Firings, Recount Calls: Trump's Desperate Push To Invalidate Vote
Firing the US election security chief and pressuring local officials to throw out valid votes, President Donald Trump and his Republicans are making desperate -- though likely futile -- attempts to invalidate Democrat Joe Biden's election win.
Trump showed no sign Wednesday of letting up on his campaign to challenge results of the November 3 vote that only he and his staunchest supporters refuse to accept.
Two weeks after Election Day -- with Biden's win recognized around the world, and his team hard at work preparing to assume office -- Trump appears convinced he can sow enough doubt to delay or even prevent the Democrat from being officially certified as the winner.
"I WON THE ELECTION. VOTER FRAUD ALL OVER THE COUNTRY!" Trump tweeted, without evidence.
Trump announced Tuesday night that he was removing the leading source of evidence to the contrary, federal election security chief Chris Krebs, whose department had declared this year's elections "the most secure in American history."
The firing outraged Democrats and Republicans alike, who had found no fault with Krebs' efforts to ensure voting systems worked and to protect them from foreign or domestic hacking.
But his Cybersecurity and Infrastructure Security Agency had particularly rankled Trump's campaign by putting up a "Rumor vs Reality" web page dedicated to debunking fake claims of election fraud -- many of which had been asserted by Trump himself.
Offering no proof, White House spokeswoman Kayleigh McEnany told the "Fox and Friends" show Wednesday that Krebs may have had a "partisan agenda" or "personal grievance" that "seemed to go directly at this president."
"The president believes and so too do many others that if every legal vote is counted, he will remain president," she said.
On Wednesday Biden had a 5.8 million lead over Trump out of more than 155 million votes counted, based on near-final official state figures, and a 306-232 majority in the state-by-state Electoral College that decides the presidency.
Trump's campaign has focused on litigating the vote counts in seven states.
Theoretically, if most were reversed, it could deliver Trump victory. But that would mean finding fault with hundreds of thousands of votes.
So far, Trump's campaign has only found a few hundred.
The efforts have included dozens of lawsuits delivered with loud claims of election fraud, nearly all of which have been rejected outright by judges for lack of evidence.
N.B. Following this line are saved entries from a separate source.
(** * The Home Assistant core: event bus, state machine and service registry

    A shallow embedding of [homeassistant/__init__.py] and the properties of
    its specification.

    Conventions of the embedding.
    - A Python [str] is a Rocq [string]; its characters are read as the code
      points U+0000 to U+00FF.
    - Python objects that are mutated or compared by identity live in a store
      and are passed around as references ([loc]): [dict] objects and
      [State] objects.  Function objects carry an identity number.
    - A method is a computation in the monad [M]: it reads and writes the
      [World] (the store and the four kernel objects) and either returns a
      value or raises.
    - Every method body is taken as one atomic step: the locks of the source
      ([with self._lock]) are not represented.  The closure of
      [listen_once] holds no lock between its test and its assignment:
      [worker_step] gives the two steps of a worker that runs it. *)

From Stdlib Require Import ZArith Ascii String DecimalString DecimalZ DecimalFacts.
From stdpp Require Import base gmap strings list option.

Open Scope string_scope.
Open Scope Z_scope.
Open Scope list_scope.

(** ** Strings *)

Module Str.

Definition between (lo hi n : N) : bool := ((lo <=? n) && (n <=? hi))%N.

(** The class [\w] of [re] on a [str] pattern: the characters for which
    [str.isalnum] holds, and the underscore.  Below U+0080 these are
    [0-9A-Za-z_]; the remaining ranges are the alphanumeric code points of
    U+0080 to U+00FF. *)
Definition is_word (c : ascii) : bool :=
  let n := N_of_ascii c in
  between 48 57 n || between 65 90 n || (n =? 95)%N || between 97 122 n
  || (n =? 170)%N || between 178 179 n || (n =? 181)%N || between 185 186 n
  || between 188 190 n || between 192 214 n || between 216 246 n
  || between 248 255 n.

(** The class [[A-Za-z0-9_]] of the specification's grammar. *)
Definition is_ascii_word (c : ascii) : bool :=
  let n := N_of_ascii c in
  between 48 57 n || between 65 90 n || (n =? 95)%N || between 97 122 n.

(** [str.lower] on one character: the upper-case letters of U+0000 to U+00FF
    are [A-Z], U+00C0 to U+00D6 and U+00D8 to U+00DE; each is 32 below its
    lower-case letter.  (Beyond U+00FF, and so outside the strings of this
    development, the lower-case form of a character can be more than one
    character: that of U+0130 is [i] followed by U+0307.) *)
Definition lower_char (c : ascii) : ascii :=
  let n := N_of_ascii c in
  if between 65 90 n || between 192 214 n || between 216 222 n
  then ascii_of_N (n + 32) else c.

(** [s.lower()] *)
Fixpoint lower (s : string) : string :=
  match s with
  | EmptyString => EmptyString
  | String c r => String (lower_char c) (lower r)
  end.

(** The longest prefix of word characters (what a greedy [\w+] or [\w*]
    consumes first), and the rest of the string. *)
Fixpoint span_word (s : string) : string * string :=
  match s with
  | String c r =>
      if is_word c then let '(w, rest) := span_word r in (String c w, rest)
      else (EmptyString, s)
  | EmptyString => (EmptyString, EmptyString)
  end.

Definition newline : ascii := ascii_of_N 10.

(** [$] without [re.MULTILINE]: at the end of the string, or just before a
    newline that is the last character of the string. *)
Definition at_dollar (rest : string) : bool :=
  match rest with
  | EmptyString => true
  | String c EmptyString => bool_decide (c = newline)
  | _ => false
  end.

Definition nonempty (s : string) : bool :=
  match s with EmptyString => false | _ => true end.

End Str.

(** [ENTITY_ID_PATTERN.match(entity_id)] for
    [ENTITY_ID_PATTERN = re.compile(r"^(?P<domain>\w+)\.(?P<entity>\w+)$")]:
    the two groups when the string matches, [None] otherwise.  [match]
    anchors at the start; a dot is no word character, so the only split that
    can succeed gives each [\w+] its longest run. *)
Definition ENTITY_ID_PATTERN_match (entity_id : string) : option (string * string) :=
  let '(domain, rest1) := Str.span_word entity_id in
  match rest1 with
  | String "." rest2 =>
      let '(entity, rest3) := Str.span_word rest2 in
      if Str.nonempty domain && Str.nonempty entity && Str.at_dollar rest3
      then Some (domain, entity) else None
  | _ => None
  end.

(** The entity-id grammar in the words of the specification:
    [<word>.<word>], a word being one or more characters of a class.  The
    specification takes the class [[A-Za-z0-9_]], [Str.is_ascii_word]. *)
Fixpoint all_chars (p : ascii → bool) (s : string) : bool :=
  match s with
  | EmptyString => true
  | String c r => p c && all_chars p r
  end.

Definition is_word_of (p : ascii → bool) (s : string) : bool :=
  Str.nonempty s && all_chars p s.

Definition entity_id_grammar (p : ascii → bool) (s : string) : Prop :=
  ∃ domain object_id,
    s = domain +:+ "." +:+ object_id ∧
    is_word_of p domain = true ∧ is_word_of p object_id = true.

(** [s.endswith("\n")] *)
Fixpoint ends_with_newline (s : string) : bool :=
  match s with
  | EmptyString => false
  | String c EmptyString => bool_decide (c = Str.newline)
  | String _ r => ends_with_newline r
  end.

(** ** Constants *)

(** Modelled from the spec: the event types of [homeassistant/const.py],
    which is not among the sources; section 6 of the specification lists
    their values. *)
Definition EVENT_HOMEASSISTANT_START : string := "homeassistant_start".
Definition EVENT_HOMEASSISTANT_STOP : string := "homeassistant_stop".
Definition EVENT_STATE_CHANGED : string := "state_changed".
Definition EVENT_TIME_CHANGED : string := "time_changed".
Definition EVENT_CALL_SERVICE : string := "call_service".
Definition EVENT_SERVICE_EXECUTED : string := "service_executed".
Definition EVENT_SERVICE_REGISTERED : string := "service_registered".

(** Modelled from the spec: the reserved event-data attributes of
    [homeassistant/const.py] (section 6 of the specification). *)
Definition ATTR_NOW : string := "now".
Definition ATTR_DOMAIN : string := "domain".
Definition ATTR_SERVICE : string := "service".
Definition ATTR_SERVICE_CALL_ID : string := "service_call_id".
On Tuesday a Pennsylvania judge challenged Trump's personal lawyer Rudy Giuliani to back up his sweeping claims of electoral fraud, in a case which was actually focused on whether voting officials correctly followed procedures.
"This is not a fraud case," Giuliani finally admitted.
Giuliani "talked only about fraud, gigantic conspiracies," Mark Aronchick, who represented the state's interests in the case, told CNN.
"It bore no relationship to what we were actually sitting there doing in court."
Trump's allies have also browbeat local officials to hold off on certifying vote counts.
That has included attacking the top election official in traditionally Republican-leaning Georgia, which in a stunning reversal narrowly voted for Biden.
Brad Raffensperger, Georgia's Republican secretary of state, said he had received death threats and that a senior Republican senator, Lindsey Graham pressured him to disqualify legal mailed-in ballots.
Graham denied wrongdoing as Democrats accused him of corrupt interference in the election.
In Michigan on Tuesday, Republicans on the election board in Detroit, the state's largest and strongly Democratic voting district, refused to certify the count due to very minor vote disparities.
Under late night pressure the Republicans reversed themselves. But the incident showed how far Trump supporters would go to defend his claim that he was robbed of election victory.
"In Detroit, there are FAR MORE VOTES THAN PEOPLE," Trump tweeted, without evidence.
Such rebuffs did not appear to have slowed Trump.
On Wednesday his campaign sought a recount in the two largest counties of Wisconsin, both strongly Democratic, alleging -- only for those counties -- "illegally altered absentee ballots, illegally issued absentee ballots, and illegal advice given by government officials."
But like other measures, even if proven true, the challenge is seen as extremely unlikely to reverse Biden's 20,000 vote margin in the state.
Recounts rarely change vote tallies by more than a few hundred, according to election experts.